Escherichia coli O157:H7 ( E. coli O157:H7) is one of the most dangerous foodborne pathogens causing severe illnesses in the elderly, children and immunocompromised people. Traditional methods could not meet the detection requirements of high speed, sensitivity, and specificity. The clustered regularly interspaced short palindromic repeats (CRISPR)-based diagnostic is a novel high sensitivity and specificity detection method. In this study, a rapid nucleic acid of Escherichia coli O157:H7 was detected using rfbE gene based on CRISPR/Cas12a system. The limit of detection for DNA and bacterial concentrations was 0.9 pg/μL and 6.5 × 10 4 CFU/mL, respectively.
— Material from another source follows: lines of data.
Lemma read_srv_wire pre post a b c n :
  rdata_wf rtype.SRV (RSrv a b c n) ->
  read_rdata (pre ++ rdata_wire (RSrv a b c n) ++ post) rtype.SRV (length pre)
    (length (rdata_wire (RSrv a b c n))) = Ok (RSrv a b c n).
Proof.
  intros (_ & Hu & Hn). rewrite !Forall_cons in Hu. destruct_and!.
  unfold read_rdata. rewrite slice_get_mid by done. cbn [ok_or result_bind]. eval_rtype.
  cbn [rdata_wire].
  destruct (Nat.ltb_spec (length (be_bytes 2 a ++ be_bytes 2 b ++ be_bytes 2 c ++ name_wire n)) 7)
    as [Hc|_]; [pose proof (wire_len_pos n); exfalso; revert Hc; wire_len_solve|].
  rewrite (name_at_wire _ (pre ++ be_bytes 2 a ++ be_bytes 2 b ++ be_bytes 2 c) n post);
    [|done|wire_assoc|wire_len_solve|wire_len_solve].
  cbn [result_bind].
  pos_eq idtac.
  rewrite (u16_at_wire _ pre a (be_bytes 2 b ++ be_bytes 2 c ++ name_wire n ++ post));
    [|done|wire_assoc|done].
  rewrite (u16_at_wire _ (pre ++ be_bytes 2 a) b (be_bytes 2 c ++ name_wire n ++ post));
    [|done|wire_assoc|wire_len_solve].
  rewrite (u16_at_wire _ (pre ++ be_bytes 2 a ++ be_bytes 2 b) c (name_wire n ++ post));
    [|done|wire_assoc|wire_len_solve].
  done.
Qed.

Lemma read_mx_wire pre post a n :
  rdata_wf rtype.MX (RMx a n) ->
  read_rdata (pre ++ rdata_wire (RMx a n) ++ post) rtype.MX (length pre)
    (length (rdata_wire (RMx a n))) = Ok (RMx a n).
Proof.
  intros (_ & Hu & Hn).
  unfold read_rdata. rewrite slice_get_mid by done. cbn [ok_or result_bind]. eval_rtype.
  cbn [rdata_wire].
  destruct (Nat.ltb_spec (length (be_bytes 2 a ++ name_wire n)) 3)
    as [Hc|_]; [pose proof (wire_len_pos n); exfalso; revert Hc; wire_len_solve|].
  rewrite (name_at_wire _ (pre ++ be_bytes 2 a) n post);
    [|done|wire_assoc|wire_len_solve|wire_len_solve].
  cbn [result_bind]. pos_eq idtac.
  by rewrite (u16_at_wire _ pre a (name_wire n ++ post)); [|done|wire_assoc|done].
Qed.

Lemma read_name_wire pre post n rt :
  Name_wf n -> rt = rtype.CNAME \/ rt = rtype.PTR \/ rt = rtype.NS ->
  read_rdata (pre ++ name_wire n ++ post) rt (length pre) (length (name_wire n)) =
  Ok (if rt =? rtype.CNAME then RCname n else if rt =? rtype.PTR then RPtr n else RNs n).
Proof.
  intros Hn Hrt. unfold read_rdata. rewrite slice_get_mid by done. cbn [ok_or result_bind].
  destruct Hrt as [->|[->| ->]]; eval_rtype;
    (rewrite (name_at_wire _ pre n post); [|done|wire_assoc|done|wire_len_solve]);
    cbn [result_bind]; pos_eq idtac; done.
Qed.

Lemma read_unknown rt msg start len data :
  rt ∉ typed_rtypes -> slice_get msg start (start + len) = Some data ->
  read_rdata msg rt start len = Ok (RUnknown data).
Proof.
  intros Hrt Hs. unfold read_rdata. rewrite Hs. cbn [ok_or result_bind].
  unfold typed_rtypes in Hrt. rewrite !not_elem_of_cons in Hrt. destruct_and?.
  repeat match goal with H : rt <> ?x |- _ => apply Z.eqb_neq in H; rewrite H; clear H end.
  done.
Qed.

(** The data of a record is read back from its wire form. *)
Lemma read_rdata_wire pre post rt rd :
  rdata_wf rt rd ->
  read_rdata (pre ++ rdata_wire rd ++ post) rt (length pre) (length (rdata_wire rd)) = Ok rd.
Proof.
  intros Hwf. destruct rd.
  - destruct Hwf as [-> Ha]. unfold read_rdata. rewrite slice_get_mid by done.
    cbn [ok_or result_bind rdata_wire]. eval_rtype. unfold octets_v4. rewrite length_be_bytes.
    cbn [Nat.eqb negb]. by rewrite be_roundtrip.
  - destruct Hwf as [-> Ha]. unfold read_rdata. rewrite slice_get_mid by done.
    cbn [ok_or result_bind rdata_wire]. eval_rtype. unfold octets_v6. rewrite length_be_bytes.
    cbn [Nat.eqb negb]. by rewrite be_roundtrip.
  - destruct Hwf as [-> Hn]. cbn [rdata_wire]. rewrite read_name_wire by (done || auto). done.
  - destruct Hwf as [-> Hn]. cbn [rdata_wire]. rewrite read_name_wire by (done || auto). done.
  - destruct Hwf as [-> Hn]. cbn [rdata_wire]. rewrite read_name_wire by (done || auto). done.
  - pose proof Hwf as (-> & _). by apply read_soa_wire.
  - pose proof Hwf as (-> & _). by apply read_mx_wire.
  - pose proof Hwf as (-> & _). by apply read_srv_wire.
  - destruct Hwf as [-> Hs]. unfold read_rdata. rewrite slice_get_mid by done.
    cbn [ok_or result_bind rdata_wire]. eval_rtype.
    pose proof (read_txt_wire strings (length (concat (map txt_wire strings))) [] [] Hs
      (length_txt_wire strings)) as Ht. simpl app in Ht. simpl (length []) in Ht.
    by rewrite Ht.
  - destruct Hwf as [-> Hb]. unfold read_rdata. rewrite slice_get_mid by done. done.
  - destruct Hwf as [Hrt Hb]. apply read_unknown; [done|]. by apply slice_get_mid.
Qed.

(** ** Sections *)

Lemma read_questions_wire qs : forall pre post acc,
  Forall Question_wf qs ->
  read_questions (length qs) (pre ++ concat (map question_wire qs) ++ post) (length pre) acc
  = Ok (acc ++ qs, length (pre ++ concat (map question_wire qs))).
Proof.
  induction qs as [|q qs IH]; intros pre post acc Hwf.
  { simpl. by rewrite !app_nil_r. }
  apply Forall_cons in Hwf as [(Hn & Ht & Hc) Hwf]. cbn [length read_questions map concat].
  set (rest := concat (map question_wire qs)).
  assert (pre ++ (question_wire q ++ rest) ++ post =
    pre ++ name_wire (q_name q) ++ (be_bytes 2 (q_rtype q) ++ be_bytes 2 (q_class q)) ++ rest ++ post)
    as Heq by (unfold question_wire; wire_assoc).
  rewrite Heq at 1. rewrite Name_read_write by done. cbn [result_bind].
  rewrite Heq at 1. rewrite (app_assoc pre), slice_get_mid by wire_len_solve.
  cbn [ok_or result_bind].
  change (u16_of (be_bytes 2 (q_rtype q) ++ be_bytes 2 (q_class q)) 0)
    with (from_be (be_bytes 2 (q_rtype q))).
  change (u16_of (be_bytes 2 (q_rtype q) ++ be_bytes 2 (q_class q)) 2)
    with (from_be (be_bytes 2 (q_class q))).
  rewrite !be_roundtrip by done.
  replace (pre ++ (question_wire q ++ rest) ++ post) with ((pre ++ question_wire q) ++ rest ++ post)
    by wire_assoc.
  replace (length pre + wire_len (q_name q) + 4)%nat with (length (pre ++ question_wire q))
    by (unfold question_wire; wire_len_solve).
  unfold rest. rewrite IH by done. rewrite <- !app_assoc. by destruct q.
Qed.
Furthermore, when the initial bacterial inoculum was 14 CFU/mL in the ground beef sample, the target was detected after 4 h of culture through Metal Organic Framework immunomagnetic beads (Fe 3 O 4 @PDA@UiO-66-NH 2 ) enrichment. • A rapid detection method based on CRISPR/Cas12a system to detect E. coli O157: H7. • CRISPR/Cas12a system was more accurate and better than g-MIRA and RT-PCR. • CRISPR/Cas12a system demonstrated the limit of 14 CFU⋅mL −1 in beef within 4h. • The detection time was 1 h earlier enriched by immunomagnetic beads.